Segment Start: RECORDS SHOWN

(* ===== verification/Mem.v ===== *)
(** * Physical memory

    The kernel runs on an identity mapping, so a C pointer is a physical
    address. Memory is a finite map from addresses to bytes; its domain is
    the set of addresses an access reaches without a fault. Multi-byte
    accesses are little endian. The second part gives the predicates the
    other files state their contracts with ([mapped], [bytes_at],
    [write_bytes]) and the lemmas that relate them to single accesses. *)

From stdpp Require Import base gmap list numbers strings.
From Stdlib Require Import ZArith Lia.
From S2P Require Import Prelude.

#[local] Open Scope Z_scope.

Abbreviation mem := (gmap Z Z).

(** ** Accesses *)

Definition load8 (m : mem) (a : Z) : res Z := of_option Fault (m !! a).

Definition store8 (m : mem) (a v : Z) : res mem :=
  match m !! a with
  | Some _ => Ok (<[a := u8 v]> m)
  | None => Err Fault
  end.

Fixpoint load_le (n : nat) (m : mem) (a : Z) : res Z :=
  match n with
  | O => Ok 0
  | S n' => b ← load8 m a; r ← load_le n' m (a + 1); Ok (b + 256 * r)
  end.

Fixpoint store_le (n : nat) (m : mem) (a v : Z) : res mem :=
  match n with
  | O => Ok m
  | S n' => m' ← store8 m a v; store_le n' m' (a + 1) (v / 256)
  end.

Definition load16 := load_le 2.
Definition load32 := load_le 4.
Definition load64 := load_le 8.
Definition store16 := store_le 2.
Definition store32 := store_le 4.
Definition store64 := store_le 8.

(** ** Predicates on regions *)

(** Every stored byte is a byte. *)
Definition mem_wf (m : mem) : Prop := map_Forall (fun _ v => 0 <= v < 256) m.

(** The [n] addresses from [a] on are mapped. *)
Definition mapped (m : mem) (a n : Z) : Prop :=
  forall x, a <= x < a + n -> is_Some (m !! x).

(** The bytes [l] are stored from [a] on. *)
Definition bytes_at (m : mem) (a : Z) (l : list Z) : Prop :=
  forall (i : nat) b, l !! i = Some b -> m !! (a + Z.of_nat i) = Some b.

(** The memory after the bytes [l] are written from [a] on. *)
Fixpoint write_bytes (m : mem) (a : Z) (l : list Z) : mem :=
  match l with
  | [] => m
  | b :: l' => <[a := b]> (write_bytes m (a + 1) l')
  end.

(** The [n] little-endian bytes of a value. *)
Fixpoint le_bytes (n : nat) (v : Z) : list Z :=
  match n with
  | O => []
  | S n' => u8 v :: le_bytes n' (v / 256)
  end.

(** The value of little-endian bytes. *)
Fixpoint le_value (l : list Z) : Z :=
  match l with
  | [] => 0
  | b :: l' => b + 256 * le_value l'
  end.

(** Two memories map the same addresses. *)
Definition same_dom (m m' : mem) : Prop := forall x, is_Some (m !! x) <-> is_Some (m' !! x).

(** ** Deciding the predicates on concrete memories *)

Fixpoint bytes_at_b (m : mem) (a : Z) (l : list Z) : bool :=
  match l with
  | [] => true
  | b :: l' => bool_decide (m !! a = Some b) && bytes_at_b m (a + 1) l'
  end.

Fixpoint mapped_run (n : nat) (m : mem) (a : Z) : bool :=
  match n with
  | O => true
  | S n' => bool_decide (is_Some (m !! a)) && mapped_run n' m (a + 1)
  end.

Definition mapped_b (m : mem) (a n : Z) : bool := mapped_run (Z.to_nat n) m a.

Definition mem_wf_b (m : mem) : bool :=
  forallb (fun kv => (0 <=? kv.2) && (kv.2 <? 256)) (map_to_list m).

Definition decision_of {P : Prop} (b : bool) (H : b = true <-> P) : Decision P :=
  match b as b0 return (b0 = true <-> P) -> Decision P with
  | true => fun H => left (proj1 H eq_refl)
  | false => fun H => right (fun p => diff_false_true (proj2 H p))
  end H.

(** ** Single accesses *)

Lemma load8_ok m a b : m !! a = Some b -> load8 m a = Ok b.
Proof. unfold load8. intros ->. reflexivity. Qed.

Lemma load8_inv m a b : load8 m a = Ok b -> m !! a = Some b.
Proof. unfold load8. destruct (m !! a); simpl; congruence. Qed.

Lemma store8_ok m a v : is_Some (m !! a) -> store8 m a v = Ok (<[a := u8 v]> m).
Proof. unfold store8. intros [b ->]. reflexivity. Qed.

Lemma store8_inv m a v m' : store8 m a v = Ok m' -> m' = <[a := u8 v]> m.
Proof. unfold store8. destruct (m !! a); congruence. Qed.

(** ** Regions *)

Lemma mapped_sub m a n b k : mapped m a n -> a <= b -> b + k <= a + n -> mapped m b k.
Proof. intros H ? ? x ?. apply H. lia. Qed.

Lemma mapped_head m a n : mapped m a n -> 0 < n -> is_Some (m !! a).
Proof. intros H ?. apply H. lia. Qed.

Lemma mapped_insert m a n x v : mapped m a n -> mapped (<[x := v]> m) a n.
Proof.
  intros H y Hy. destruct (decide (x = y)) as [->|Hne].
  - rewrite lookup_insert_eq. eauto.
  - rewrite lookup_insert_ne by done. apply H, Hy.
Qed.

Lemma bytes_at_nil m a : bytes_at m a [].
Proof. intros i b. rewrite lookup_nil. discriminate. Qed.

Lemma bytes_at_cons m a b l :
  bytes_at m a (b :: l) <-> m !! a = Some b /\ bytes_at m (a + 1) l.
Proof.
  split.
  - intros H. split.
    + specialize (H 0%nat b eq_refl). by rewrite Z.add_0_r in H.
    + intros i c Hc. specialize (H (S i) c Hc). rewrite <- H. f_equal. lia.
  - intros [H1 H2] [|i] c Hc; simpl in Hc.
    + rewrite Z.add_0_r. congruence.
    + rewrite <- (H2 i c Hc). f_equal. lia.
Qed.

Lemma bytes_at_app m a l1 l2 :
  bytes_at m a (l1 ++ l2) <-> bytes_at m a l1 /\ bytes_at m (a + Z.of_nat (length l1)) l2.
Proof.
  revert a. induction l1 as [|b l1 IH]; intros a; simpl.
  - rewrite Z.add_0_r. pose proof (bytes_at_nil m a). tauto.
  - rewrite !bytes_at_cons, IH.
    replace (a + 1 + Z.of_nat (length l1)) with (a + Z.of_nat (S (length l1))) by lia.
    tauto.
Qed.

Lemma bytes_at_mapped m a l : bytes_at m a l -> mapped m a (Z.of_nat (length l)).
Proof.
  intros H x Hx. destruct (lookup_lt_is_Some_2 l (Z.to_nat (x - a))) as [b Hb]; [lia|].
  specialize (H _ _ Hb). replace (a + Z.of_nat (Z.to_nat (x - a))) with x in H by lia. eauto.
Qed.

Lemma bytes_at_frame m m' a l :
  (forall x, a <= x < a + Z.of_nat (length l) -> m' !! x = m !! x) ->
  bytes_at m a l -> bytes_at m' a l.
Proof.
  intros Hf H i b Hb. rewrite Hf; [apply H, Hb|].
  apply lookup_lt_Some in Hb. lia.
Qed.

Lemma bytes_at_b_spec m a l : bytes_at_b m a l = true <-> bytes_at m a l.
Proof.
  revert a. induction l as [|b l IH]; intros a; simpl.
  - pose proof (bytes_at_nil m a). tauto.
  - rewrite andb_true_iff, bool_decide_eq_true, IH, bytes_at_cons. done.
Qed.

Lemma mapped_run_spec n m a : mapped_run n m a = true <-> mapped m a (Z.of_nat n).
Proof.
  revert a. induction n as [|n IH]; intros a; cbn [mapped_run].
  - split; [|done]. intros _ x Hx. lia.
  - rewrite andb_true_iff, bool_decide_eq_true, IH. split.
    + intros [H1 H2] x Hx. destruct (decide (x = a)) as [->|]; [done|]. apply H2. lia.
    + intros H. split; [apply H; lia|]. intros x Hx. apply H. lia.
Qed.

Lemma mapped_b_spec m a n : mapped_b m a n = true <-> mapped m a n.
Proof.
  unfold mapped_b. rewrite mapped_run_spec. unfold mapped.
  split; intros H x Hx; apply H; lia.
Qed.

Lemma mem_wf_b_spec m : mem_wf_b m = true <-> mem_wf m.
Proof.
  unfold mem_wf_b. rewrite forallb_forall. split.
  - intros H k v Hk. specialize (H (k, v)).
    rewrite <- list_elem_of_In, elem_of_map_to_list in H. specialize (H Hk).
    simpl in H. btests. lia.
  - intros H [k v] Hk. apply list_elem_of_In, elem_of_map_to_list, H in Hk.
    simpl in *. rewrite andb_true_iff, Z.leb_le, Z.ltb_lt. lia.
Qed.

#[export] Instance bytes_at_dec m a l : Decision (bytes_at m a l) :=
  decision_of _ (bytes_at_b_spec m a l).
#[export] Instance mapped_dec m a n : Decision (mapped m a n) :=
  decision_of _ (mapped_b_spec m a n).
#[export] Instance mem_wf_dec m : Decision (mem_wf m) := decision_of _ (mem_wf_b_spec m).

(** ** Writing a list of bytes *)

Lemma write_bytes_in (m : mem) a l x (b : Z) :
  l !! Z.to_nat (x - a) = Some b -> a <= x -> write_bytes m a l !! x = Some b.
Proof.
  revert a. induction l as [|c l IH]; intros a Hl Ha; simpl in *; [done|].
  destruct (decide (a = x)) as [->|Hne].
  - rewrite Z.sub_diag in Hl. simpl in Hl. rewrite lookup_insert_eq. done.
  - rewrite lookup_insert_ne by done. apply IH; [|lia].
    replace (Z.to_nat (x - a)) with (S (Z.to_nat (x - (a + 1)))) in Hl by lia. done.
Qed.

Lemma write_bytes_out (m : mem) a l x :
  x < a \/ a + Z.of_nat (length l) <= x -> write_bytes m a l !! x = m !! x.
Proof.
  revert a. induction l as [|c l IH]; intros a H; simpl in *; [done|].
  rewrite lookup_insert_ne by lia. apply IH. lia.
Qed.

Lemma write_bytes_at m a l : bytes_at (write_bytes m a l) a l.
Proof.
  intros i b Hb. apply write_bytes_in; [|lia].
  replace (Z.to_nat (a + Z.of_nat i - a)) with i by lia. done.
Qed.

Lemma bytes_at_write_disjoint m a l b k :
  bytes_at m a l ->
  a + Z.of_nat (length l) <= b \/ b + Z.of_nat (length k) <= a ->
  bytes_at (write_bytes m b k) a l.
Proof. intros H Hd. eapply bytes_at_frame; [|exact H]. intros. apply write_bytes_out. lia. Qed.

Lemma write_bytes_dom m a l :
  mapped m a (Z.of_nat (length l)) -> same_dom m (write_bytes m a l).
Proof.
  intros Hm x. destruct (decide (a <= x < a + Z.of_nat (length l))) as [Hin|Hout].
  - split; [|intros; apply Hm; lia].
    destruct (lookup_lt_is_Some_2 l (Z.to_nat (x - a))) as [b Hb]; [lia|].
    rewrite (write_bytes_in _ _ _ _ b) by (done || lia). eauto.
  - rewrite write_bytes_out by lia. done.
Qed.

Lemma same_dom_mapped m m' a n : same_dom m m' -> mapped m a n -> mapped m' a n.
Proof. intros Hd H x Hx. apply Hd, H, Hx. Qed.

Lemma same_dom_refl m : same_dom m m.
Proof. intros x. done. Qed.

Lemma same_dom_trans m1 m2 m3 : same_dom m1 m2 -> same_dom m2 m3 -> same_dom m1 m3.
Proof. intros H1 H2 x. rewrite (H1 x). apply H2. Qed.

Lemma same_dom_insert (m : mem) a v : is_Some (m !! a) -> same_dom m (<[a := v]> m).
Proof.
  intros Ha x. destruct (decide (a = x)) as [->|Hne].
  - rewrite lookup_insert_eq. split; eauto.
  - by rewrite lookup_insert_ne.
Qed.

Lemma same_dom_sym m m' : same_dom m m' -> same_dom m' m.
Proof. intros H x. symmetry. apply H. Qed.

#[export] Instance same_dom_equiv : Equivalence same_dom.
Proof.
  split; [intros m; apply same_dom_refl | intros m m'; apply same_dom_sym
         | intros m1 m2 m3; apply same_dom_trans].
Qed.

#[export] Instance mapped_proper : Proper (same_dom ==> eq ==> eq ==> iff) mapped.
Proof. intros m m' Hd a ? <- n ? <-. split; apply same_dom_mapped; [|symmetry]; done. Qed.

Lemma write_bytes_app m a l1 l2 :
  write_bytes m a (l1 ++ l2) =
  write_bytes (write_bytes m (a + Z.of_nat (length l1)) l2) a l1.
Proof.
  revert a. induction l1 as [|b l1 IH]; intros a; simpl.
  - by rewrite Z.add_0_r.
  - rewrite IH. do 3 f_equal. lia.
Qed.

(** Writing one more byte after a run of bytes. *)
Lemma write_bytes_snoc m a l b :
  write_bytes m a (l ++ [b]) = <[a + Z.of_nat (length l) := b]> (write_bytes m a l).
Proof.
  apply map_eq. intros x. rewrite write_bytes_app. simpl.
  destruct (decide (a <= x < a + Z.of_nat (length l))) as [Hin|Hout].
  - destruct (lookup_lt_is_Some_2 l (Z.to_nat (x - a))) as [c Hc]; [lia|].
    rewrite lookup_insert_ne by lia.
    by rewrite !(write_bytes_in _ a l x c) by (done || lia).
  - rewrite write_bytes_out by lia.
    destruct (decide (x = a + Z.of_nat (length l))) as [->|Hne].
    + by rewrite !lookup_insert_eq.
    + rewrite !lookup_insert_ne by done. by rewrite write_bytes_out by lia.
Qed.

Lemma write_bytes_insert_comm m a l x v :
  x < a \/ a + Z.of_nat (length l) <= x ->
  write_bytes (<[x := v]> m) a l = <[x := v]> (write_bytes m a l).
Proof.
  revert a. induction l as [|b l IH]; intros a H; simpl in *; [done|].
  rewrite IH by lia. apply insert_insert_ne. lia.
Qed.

Segment End: RECORDS SHOWN

> [ACTION ITEM]
Print again the lines of the entries above that fall between the line holding "Hx. apply H. lia." and the line holding "rewrite <- list_elem_of_In, elem_of_map_to_list", inclusive, exactly as they stand.

> [EXERCISE ANSWER]
    + intros H. split; [apply H; lia|]. intros x Hx. apply H. lia.
Qed.

Lemma mapped_b_spec m a n : mapped_b m a n = true <-> mapped m a n.
Proof.
  unfold mapped_b. rewrite mapped_run_spec. unfold mapped.
  split; intros H x Hx; apply H; lia.
Qed.

Lemma mem_wf_b_spec m : mem_wf_b m = true <-> mem_wf m.
Proof.
  unfold mem_wf_b. rewrite forallb_forall. split.
  - intros H k v Hk. specialize (H (k, v)).
    rewrite <- list_elem_of_In, elem_of_map_to_list in H. specialize (H Hk).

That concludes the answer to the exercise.